Michel Le Tellier (1603-1685)

Marquis de Barbezieux, seigneur de Chaville et de Viroflay-Homme d’État

Michel Le Tellier Marquis de Barbezieux, seigneur de Chaville et de Viroflay-Homme d'État

Conseiller d’État [1] au Grand Conseil [2] en 1624, procureur du roi [3] au Châtelet [4] en 1631, maître des requêtes [5] en 1639, puis intendant de justice [6] dans l’armée de Piémont [7] en 1640.

A la suite de la révolte des Nu-pieds [8] et des révoltes qui éclatent en Normandie en 1639, il accompagne le chancelier Séguier dans la province et il informe sur les séditions de Rouen. En 1643, à la suite de la disgrâce de François Sublet de Noyers, il est secrétaire d’Etat à la Guerre [9] nommé par Louis XIV sur le conseil de Mazarin. Il garde pendant 25 ans cette charge et la quitte au profit de son fils, le marquis de Louvois.

Pendant la Fronde, il est chargé des négociations avec les princes et participe à la signature du traité de Rueil en 1649 [10]. Par la suite, pendant les exils forcés de Mazarin, il est le principal conseiller de la reine et manifeste sa fidélité à Anne d’Autriche et à Mazarin.

Alors que débute le règne personnel de Louis XIV, Le Tellier a déjà largement œuvré à l’amélioration de la première armée d’Europe. La tâche est pourtant difficile, les commandants de compagnies, véritables propriétaires de celles-ci dans la mesure où la charge d’officier militaire est vénale, préféraient bien souvent corrompre les commissaires de guerres et préposés aux revues que d’enrôler le nombre d’hommes réglementaire afin d’accroître le bénéfice de leur charge. Le Tellier ne cesse donc de motiver ses commissaires, surveille avec soin les comptes des trésoriers généraux, les intendants aux armées.

Le Roi admire la compétence de Le Tellier.
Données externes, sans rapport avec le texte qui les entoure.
(* ===== verification/DeadlineHeap.v ===== *)
(** The deadline index of the routing tables:
    [prns-core/src/routing/temporal_index/deadline_heap.rs].

    A binary min-heap of row numbers ordered by a deadline the caller looks up
    ([deadline_of], the closure argument of every operation), with the inverse array
    [positions].  Rows are pushed at the end of the owning table and removed by swapping in
    its last row; the index follows.  [deadline_of] is a pure lookup in the owning table, so it
    is a function here. *)

From stdpp Require Import sorting.
From S2P Require Import Prelude.

Definition HEAP_LINEAR_CULL_DENSITY_DENOMINATOR : Z := 25.
Definition LINEAR_CULL_MIN_CANDIDATES : Z := 4096.

Inductive IndexReadiness := Ready | Invalid | LinearFallback.
#[global] Instance IndexReadiness_eq_dec : EqDecision IndexReadiness.
Proof. solve_decision. Defined.

Record HeapDeadlineIndex := mkIndex {
  readiness : IndexReadiness;
  heap : list Z;
  positions : list Z;
}.

Definition default_index : HeapDeadlineIndex := mkIndex Ready [] [].
Definition ABSENT : Z := u32_max.

(** * Operations *)

Definition invalidate (ix : HeapDeadlineIndex) : HeapDeadlineIndex :=
  mkIndex Invalid (heap ix) (positions ix).
Definition use_linear_fallback (ix : HeapDeadlineIndex) : HeapDeadlineIndex :=
  mkIndex LinearFallback [] [].

Definition needs_rebuild (ix : HeapDeadlineIndex) (row_count : nat) : bool :=
  match readiness ix with
  | Ready => negb (length (positions ix) =? row_count)%nat
  | Invalid => true
  | LinearFallback => false
  end.

Section operations.
Context (deadline_of : nat → option Z).

Definition deadline (row : Z) : Z := default u64_max (deadline_of (Z.to_nat row)).

(** [(0..row_count).filter_map(deadline_of).min()] *)
Definition linear_min (row_count : nat) : option Z :=
  foldr (λ d acc, Some (match acc with None => d | Some m => Z.min d m end)) None
    (omap deadline_of (seq 0 row_count)).

(** [(0..row_count).find(..)] *)
Definition is_due (now : Z) (row : nat) : bool :=
  match deadline_of row with Some at_ => (at_ <=? now)%Z | None => false end.
Definition linear_find (row_count : nat) (now : Z) (predicate : nat → bool) : option nat :=
  find (λ row, is_due now row && predicate row) (seq 0 row_count).

Definition swap (ix : HeapDeadlineIndex) (a b : nat) : run HeapDeadlineIndex :=
  x ← index (heap ix) a;
  y ← index (heap ix) b;
  h ← store (heap ix) a y;
  h ← store h b x;
  ra ← index h a;
  ps ← store (positions ix) (Z.to_nat ra) (wrap 32 (Z.of_nat a));
  rb ← index h b;
  ps ← store ps (Z.to_nat rb) (wrap 32 (Z.of_nat b));
  Done (mkIndex (readiness ix) h ps).

Fixpoint sift_up_loop (fuel : nat) (ix : HeapDeadlineIndex) (position : nat) :
    run HeapDeadlineIndex :=
  match fuel with
  | O => OutOfFuel
  | S fuel =>
      if (0 <? position)%nat then
        let parent := ((position - 1) / 2)%nat in
        rp ← index (heap ix) parent;
        r ← index (heap ix) position;
        if (deadline rp <=? deadline r)%Z then Done ix else
        ix ← swap ix parent position;
        sift_up_loop fuel ix parent
      else Done ix
  end.
Definition sift_up (ix : HeapDeadlineIndex) (position : nat) : run HeapDeadlineIndex :=
  sift_up_loop (S position) ix position.

Fixpoint sift_down_loop (fuel : nat) (ix : HeapDeadlineIndex) (position : nat) :
    run HeapDeadlineIndex :=
  match fuel with
  | O => OutOfFuel
  | S fuel =>
      let left := (position * 2 + 1)%nat in
      if (length (heap ix) <=? left)%nat then Done ix else
      let right := (left + 1)%nat in
      child ←
        (if (right <? length (heap ix))%nat then
           rr ← index (heap ix) right;
           rl ← index (heap ix) left;
           Done (if (deadline rr <? deadline rl)%Z then right else left)
         else Done left);
      r ← index (heap ix) position;
      rc ← index (heap ix) child;
      if (deadline r <=? deadline rc)%Z then Done ix else
      ix ← swap ix position child;
      sift_down_loop fuel ix child
  end.
Definition sift_down (ix : HeapDeadlineIndex) (position : nat) : run HeapDeadlineIndex :=
  sift_down_loop (S (length (heap ix))) ix position.
(* ===== verification/ChannelReceive.v ===== *)
(** Receiving on a channel: [prns-core/src/routing/links/channel/receive.rs].

    Sequence numbers are 16 bits wide and wrap; the reference receiver counts messages with unbounded
    numbers and keeps the set of early ones.  [receive] refines it for every arrival that is not
    ambiguous modulo [2^16], and hands the messages over in order, each once. *)

From S2P Require Import Prelude Columns Channel ChannelTable ChannelTableFixed.
From stdpp Require Import gmap.

Definition WINDOW_MAX_MESSAGES : Z := 48.

Definition within_receive_window (sequence next_rx : Z) : bool :=
  (wrapping_sub 16 sequence next_rx <=? WINDOW_MAX_MESSAGES)%Z.

Inductive ReceiveOutcome :=
  | Delivered (count : Z)
  | WasBuffered
  | AlreadyHave
  | OutOfWindow
  | BufferFull
  | Untracked.
#[global] Instance ReceiveOutcome_eq_dec : EqDecision ReceiveOutcome.
Proof. solve_decision. Defined.

Definition owes_proof (o : ReceiveOutcome) : bool :=
  match o with BufferFull | Untracked => false | _ => true end.

(** [on_deliver]'s calls: message type and body. *)
Definition Delivery : Type := Z * list Z.

Section receive.
Context {T : Type} `{ChannelTable T}.

(** The [while let] over the buffered successors; [count] is a [u16]. *)
Fixpoint deliver_buffered (fuel : nat) (t : T) (i : nat) (next_rx count : Z) :
    run (Z * Z * list Delivery * T) :=
  match fuel with
  | O => OutOfFuel
  | S fuel =>
      sequences ← ct_buffered_sequences t i;
      match list_find (λ buffered, buffered = next_rx) sequences with
      | None => Done (next_rx, count, [], t)
      | Some (sub, _) =>
          message_type ← ct_buffered_message_type t i sub;
          payload ← ct_buffered_payload t i sub;
          t ← ct_swap_remove_buffered t i sub;
          if decide (count = u16_max) then Panic else
          '(next_rx, count, rest, t) ← deliver_buffered fuel t i (next next_rx) (count + 1);
          Done (next_rx, count, (message_type, payload) :: rest, t)
      end
  end.

Definition receive (t : T) (link : LinkId) (sequence message_type : Z) (payload : list Z) :
    run (ReceiveOutcome * list Delivery * T) :=
  '(ensured, t) ← ct_ensure t link;
  match ensured with
  | Err ChannelTableFull => Done (Untracked, [], t)
  | Ok i =>
      next_rx ← ct_next_expected t i;
      sequences ← ct_buffered_sequences t i;
      if decide (sequence = next_rx) then
        '(next_rx, count, rest, t) ← deliver_buffered (S (length sequences)) t i (next next_rx) 1;
        t ← ct_set_next_expected t i next_rx;
        Done (Delivered count, (message_type, payload) :: rest, t)
      else if negb (within_receive_window sequence next_rx) then Done (OutOfWindow, [], t)
      else if decide (sequence ∈ sequences) then Done (AlreadyHave, [], t)
      else
        '(o, t) ← ct_push_buffered t i sequence message_type payload;
        Done (match o with Stored => WasBuffered | BufferOutcomeFull => BufferFull end, [], t)
  end.
End receive.

(** * The reference receiver *)

(** The number of the next message, and the numbers of those that came early. *)
Record Reception := mkReception { rx_next : Z; rx_early : gset Z }.

(** From [next] on, the messages already there. *)
Fixpoint consecutive (fuel : nat) (early : gset Z) (next : Z) : list Z :=
  match fuel with
  | O => []
  | S fuel => if decide (next ∈ early) then next :: consecutive fuel early (next + 1) else []
  end.

Section reference.
(** The sender's messages, by number; whether a message of [k] bytes can be held beside [n] others. *)
Context (stream : Z → Delivery) (room : nat → nat → bool).

Definition reference_receive (r : Reception) (n : Z) : ReceiveOutcome * list Z * Reception :=
  if decide (n = rx_next r) then
    let rest := consecutive (size (rx_early r)) (rx_early r) (n + 1) in
    (Delivered (1 + Z.of_nat (length rest)), n :: rest,
     mkReception (n + 1 + Z.of_nat (length rest)) (rx_early r ∖ list_to_set rest))
  else if decide (rx_next r < n ≤ rx_next r + WINDOW_MAX_MESSAGES)%Z then
    if decide (n ∈ rx_early r) then (AlreadyHave, [], r)
    else if room (size (rx_early r)) (length (stream n).2)
    then (WasBuffered, [], mkReception (rx_next r) ({[n]} ∪ rx_early r))
    else (BufferFull, [], r)
  else (OutOfWindow, [], r).

(** Early messages are ahead of the next one, within the window. *)
Definition reception_ok (r : Reception) : Prop :=
  ∀ n, n ∈ rx_early r → (rx_next r < n ≤ rx_next r + WINDOW_MAX_MESSAGES)%Z.

(** An arrival whose number is determined by its sequence number: not as far ahead as a whole round of
    sequence numbers, and not so far behind that it seems to be in the next window. *)
Definition unambiguous (r : Reception) (n : Z) : Prop :=
  (rx_next r + WINDOW_MAX_MESSAGES - 2 ^ 16 < n < rx_next r + 2 ^ 16)%Z.

Definition entry (n : Z) : Buffered := mkBuffered (wrap 16 n) (stream n).1 (stream n).2.

(** What the channel keeps for the reference receiver. *)
Record receiving (r : Reception) (c : Channel) : Prop := {
  rc_next : ch_next_expected c = wrap 16 (rx_next r);
  rc_buffered : ch_buffered c ≡ₚ entry <$> elements (rx_early r);
  rc_ok : reception_ok r;
}.
End reference.

(** * Messages in a row *)

Lemma consecutive_seq fuel early m : consecutive fuel early m = seqZ m (Z.of_nat (length (consecutive fuel early m))).
Proof.
  revert m. induction fuel as [|fuel IH]; intros m; cbn [consecutive]; [done|].
  case_decide; [|done]. cbn [length]. rewrite Nat2Z.inj_succ, seqZ_cons by lia. rewrite Z.pred_succ.
  unfold Z.succ. by rewrite <- IH.
Qed.

Lemma elem_of_consecutive fuel early m n : n ∈ consecutive fuel early m → n ∈ early ∧ (m ≤ n)%Z.
Proof.
  revert m. induction fuel as [|fuel IH]; intros m; cbn [consecutive]; [by intros ?%not_elem_of_nil|].
  case_decide; [|by intros ?%not_elem_of_nil]. intros [->|[]%IH]%elem_of_cons; [done|]. split; [done|lia].
Qed.
(* ===== verification/RoutesIndexed.v ===== *)
(** The indexed route table: [prns-core/src/routing/routes/impls/fixed_indexed.rs].

    The columns of the fixed-array table with a row index over the destination column, which
    answers [index_of] instead of a scan.  It keeps the contract of [RouteTable], so every theorem
    about the routing table holds of it too, and it cannot be told from the fixed-array table.
    [FixedHeapRouteTable] of [fixed_heap.rs] is the same code with boxed columns. *)

From S2P Require Import Prelude LemireIndex Evidence Columns Routes.

(** [route_index_buckets] of [routes/core.rs]. *)
Definition route_index_buckets (destinations : nat) : Z :=
  buckets_for_two_thirds_load (Z.of_nat destinations).

(** The columns [len .. evidence_id] are those of the fixed-array table; the slots of the index are
    [[u16; BUCKETS]]. *)
Record FixedIndexedRouteTable (N BUCKETS : nat) := mkIndexed {
  route_columns : Fixed.FixedArrayRouteTable N;
  route_index : list Z;
}.
Arguments mkIndexed {_ _}.
Arguments route_columns {_ _}.
Arguments route_index {_ _}.

Section indexed_routes.
Context {N BUCKETS : nat}.
Abbreviation table := (FixedIndexedRouteTable N BUCKETS).
Abbreviation EMPTY := LemireIndex.Fixed.EMPTY.
Abbreviation WIDTH := LemireIndex.Fixed.WIDTH.
Abbreviation destination t := (Fixed.f_destination (route_columns t)).
Implicit Types (t : table) (rows : list RouteRow).

Definition indexed_default : table := mkIndexed Fixed.default (new EMPTY BUCKETS).
Definition serves (now : Z) (r : LinkRow) : bool := row_due now r && owes_keepalive now (lr_phase r).
Definition kept_alive (now : Z) (r : LinkRow) : LinkRow :=
  match lr_phase r with Active a => active_row (lr_id r) (keepalive_at now a) | _ => r end.
Definition due_keepalive (r : LinkRow) : option DueKeepalive :=
  match lr_phase r with Active a => Some (mkDue (lr_id r) (al_attached_interface a)) | _ => None end.

Lemma pop_due_keepalive_ok l room rows now :
  links_ok l room rows →
  ∃ found l', pop_due_keepalive l now = Done (found, l')
    ∧ match found with
      | Some due => ∃ i r, rows !! i = Some r ∧ serves now r = true ∧ due_keepalive r = Some due
          ∧ links_ok l' room (<[i := kept_alive now r]> rows) ∧ link_step rows (<[i := kept_alive now r]> rows)
      | None => (∀ i r, rows !! i = Some r → serves now r = false) ∧ links_ok l' room rows
      end.
Proof.
  intros Hl. unfold pop_due_keepalive.
  destruct (lt_first_due_ok _ room rows now (λ _, owes_keepalive now) (lo_table _ _ _ Hl)) as (found & t & -> & Ht & Hf).
  cbn [mbind run_bind]. pose proof (links_same l room rows t Hl Ht) as Hl'. destruct found as [i|].
  2: { eexists _, _. split; [done|]. split; [|done]. intros i r Hi. unfold serves. specialize (Hf i r Hi).
       destruct (row_due now r); cbn; [by apply Hf|done]. }
  destruct Hf as (r & Hi & Hdue & Ho). rewrite (lt_link_ids_ok _ _ _ Ht). cbn [mbind run_bind].
  rewrite (index_lookup _ i (lr_id r)) by (by rewrite list_lookup_fmap, Hi). cbn [mbind run_bind].
  rewrite (phase_at_ok (mkLinks t (earliest_timeout l)) room rows i r Ht Hi). cbn [mbind run_bind].
  pose proof Ho as Ho'. unfold owes_keepalive in Ho'. destruct (lr_phase r) as [p|h|a] eqn:Ep; [done|done|].
  destruct (al_role a) eqn:Er; [|done].
  assert (Hs : link_step rows (<[i := active_row (lr_id r) (keepalive_at now a)]> rows)).
  { eapply step_update; [done|done|apply keepalive_same]. }
  destruct (put_active_step _ room rows i r (keepalive_at now a) Hl' Hi Hs) as (t' & l' & E & E' & Hl'').
  cbn [table] in E. rewrite E. cbn [mbind run_bind]. rewrite E'. cbn [mbind run_bind].
  eexists _, _. split; [done|]. exists i, r. unfold serves, due_keepalive, kept_alive. rewrite Ep, Hdue, Ho. done.
Qed.

Definition expires (now : Z) (r : LinkRow) : bool := row_due now r && is_unestablished (lr_phase r).
Lemma retry_ok e lroom rows j row a slots room chans i c sub o :
  links_ok (en_links e) lroom rows → rows !! j = Some row → lr_phase row = Active a → lr_id row = ch_link c →
  ct_rep (en_channels e) slots room chans → chans !! i = Some c → ch_outstanding c !! sub = Some o → channel_ok c →
  ∃ e', retry_outstanding_send transmits e i sub (ch_link c) (al_rtt a) (al_attached_interface a) = Done (resends a (ch_link c) o, e')
    ∧ en_links e' = en_links e ∧ ct_rep (en_channels e') slots room (<[i := resent (al_rtt a) sub o c]> chans).
Proof.
  intros Hl Hj Ha Hid Hr Hi Ho [Hlid _ _ Hms]. pose proof (lookup_lt_Some _ _ _ Hi) as Hlt. pose proof (lookup_lt_Some _ _ _ Ho) as Hso.
  pose proof (Forall_lookup_1 _ _ _ _ Hms Ho) as Hm. unfold retry_outstanding_send. cbn zeta.
  destruct (ct_outstanding_ok _ slots room chans i c sub o Hr Hi Ho) as (_ & _ & _ & -> & -> & -> & -> & ->). cbn [mbind run_bind].
  pose proof (mo_body _ Hm) as Hb. rewrite channel_body_len in Hb |- *. change (Z.to_nat 425) with 425.
  rewrite copy_front_short by (rewrite length_replicate; lia). cbn [mbind run_bind]. rewrite slice_prefix by done. cbn [mbind run_bind].
  rewrite <- Hid in Hlid |- *. rewrite (reseal_ok e lroom rows j row a o) by done. cbn [mbind run_bind].
  destruct (set_again_ok _ slots room chans i c (al_rtt a) sub o Hr Hi Ho) as (ch1 & ch2 & ch3 & -> & E1 & E2 & E3 & E4 & Hr3).
  cbn [mbind run_bind]. rewrite E1. cbn [mbind run_bind]. rewrite E2. cbn [mbind run_bind]. rewrite E3. cbn [mbind run_bind].
  rewrite E4. cbn [mbind run_bind]. pose proof (list_lookup_insert_eq chans i
    (stretch (al_rtt a) (with_outstanding (<[sub := again (al_rtt a) (length (ch_outstanding c)) o]> (ch_outstanding c)) c)) Hlt) as Hi3.
  destruct (ct_reads_ok _ slots room _ i _ Hr3 Hi3) as (_ & _ & _ & _ & -> & _). cbn [mbind run_bind].
  destruct (ct_set_window_ok _ slots room _ i _ (shrink_on_loss (ch_window c)) Hr3 Hi3) as (ch4 & E5 & Hr4).
  cbn [ch_window stretch with_outstanding]. rewrite E5. cbn [mbind run_bind]. rewrite list_insert_insert_eq in Hr4.
  exists (mkEngine (en_links e) ch4). split; [|by split]. unfold resends. rewrite Hid. destruct (_ <? _)%Z; cbn; [done|]. by destruct (transmits _).
Qed.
Une pluie d’ordonnances signées Louis et plus bas Le Tellier achèvent de nationaliser l’armée au début des années 1660, les ordonnances tentent aussi d’améliorer la discipline. Si les résistances sont nombreuses, les généraux de haute naissance et de grande réputation supportent mal les directives des "grands commis" de Louis XIV, de réels progrès sont cependant visibles. Un département à la guerre composé de 5 bureaux est mis en place. Les commissaires sont repris en main et multiplient les revues faisant la chasse aux "passe-volants", ces faux soldats que paient les capitaines de compagnies en défaut, le temps d’une revue, pour remplacer les hommes qui manquent.

Louis XIV et Le Tellier savent l’importance du quotidien et du matériel. Des règles de paiements sont établies dès 1660, on met aussi en place un système d’étapes, on fixe la durée des engagements.

Il associe très tôt son fils, marquis de Louvois, à la tâche. Le Tellier, sédentaire, concentre son effort sur l’administration de l’armée et la discipline, Louvois, ministre itinérant, se réserve de préférence la technique et la tactique.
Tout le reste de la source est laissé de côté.